Environmental Concerns

The audit emphasised that by selling farmhouse plots in prohibited areas, the authority disregarded both environmental regulations and government orders issued in March 2010. Those orders had explicitly barred construction in floodplain areas and required authorities to mark such zones in master plans.

Instead of protecting sensitive ecological areas, GNIDA facilitated their exploitation. The CAG concluded that the authority’s actions directly contributed to degradation of the Hindon river floodplain and loss of green cover in the National Capital Region.

Another major issue highlighted in the report was allotment of plots without confirming clear possession of land. In one case, nearly 17,568 square metres of land in FH-03 was not acquired at the time of allotment. Despite these uncertainties, GNIDA proceeded with allotments, further complicating ownership and accountability.

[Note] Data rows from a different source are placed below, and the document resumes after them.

(** C10. [saveUser] returns, touches nothing but the user store, and on a
    store in which every e-mail occurs at most once: the e-mails still
    occur at most once; every record of another e-mail stays where it was,
    unchanged, and no such record appears; and either the record of the
    e-mail was at some index and it is replaced there by the record with
    the new tokens, or there was none and exactly one record is appended. *)
Theorem saveUser_upsert (email : string) (tokens : Tokens) (w : World) :
  NoDup (User.email <$> users w) →
  ∃ w',
    saveUser email tokens w = (Returned tt, w')
    ∧ cache w' = cache w ∧ credentials w' = credentials w
    ∧ calls w' = calls w
    ∧ NoDup (User.email <$> users w')
    ∧ (∀ j u, User.email u ≠ email →
         (users w' !! j = Some u ↔ users w !! j = Some u))
    ∧ ((∃ i u, users w !! i = Some u ∧ User.email u = email
               ∧ users w' = <[i := {| User.email := email;
                                      User.tokens := Some tokens |}]> (users w))
       ∨ ((email ∉ User.email <$> users w)
          ∧ users w' = users w ++ [{| User.email := email;
                                      User.tokens := Some tokens |}])).
Proof.
  intros Hnd. eexists. split; [reflexivity|]. simpl.
  do 3 (split; [done|]). unfold upsertUser.
  destruct (findUser email (users w)) as [[i v]|] eqn:Ef.
  - apply findUser_Some in Ef as (Hi & He & _).
    assert (i < length (users w))%nat as Hlt by (by eapply lookup_lt_Some).
    split; [|split].
    + rewrite list_fmap_insert. simpl.
      rewrite list_insert_id; [done|]. by rewrite list_lookup_fmap, Hi.
    + intros j u Hu. destruct (decide (i = j)) as [<-|Hij].
      * rewrite list_lookup_insert_eq by done. rewrite Hi.
        split; intros [= <-]; done.
      * by rewrite list_lookup_insert_ne.
    + left. exists i, v. by rewrite He.
  - apply findUser_None in Ef. split; [|split].
    + rewrite fmap_app. simpl.
      apply NoDup_app. split; [done|]. split; [|apply NoDup_singleton].
      intros x Hx Hx'. apply list_elem_of_singleton in Hx'. by subst.
    + intros j u Hu. rewrite lookup_app_Some, list_lookup_singleton_Some.
      split; [|by left]. intros [Hj|(_ & _ & <-)]; done.
    + by right.
Qed.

During the audit exit conference in January 2021, the Uttar Pradesh government accepted the CAG’s findings. Officials assured that corrective measures would be taken, including a review of the farmhouse schemes, recovery of dues, and restoration of floodplain areas.

Vinod Kumar, General Manager of GNIDA, said that the authority would strengthen allotment guidelines in line with audit recommendations and work to prevent further violations.

The CAG report underlines systemic failures in land management and environmental oversight by the Greater Noida Authority. By allotting plots in ecologically sensitive areas, allowing illegal construction, and ignoring financial defaults, GNIDA not only lost revenue but also compromised environmental safeguards.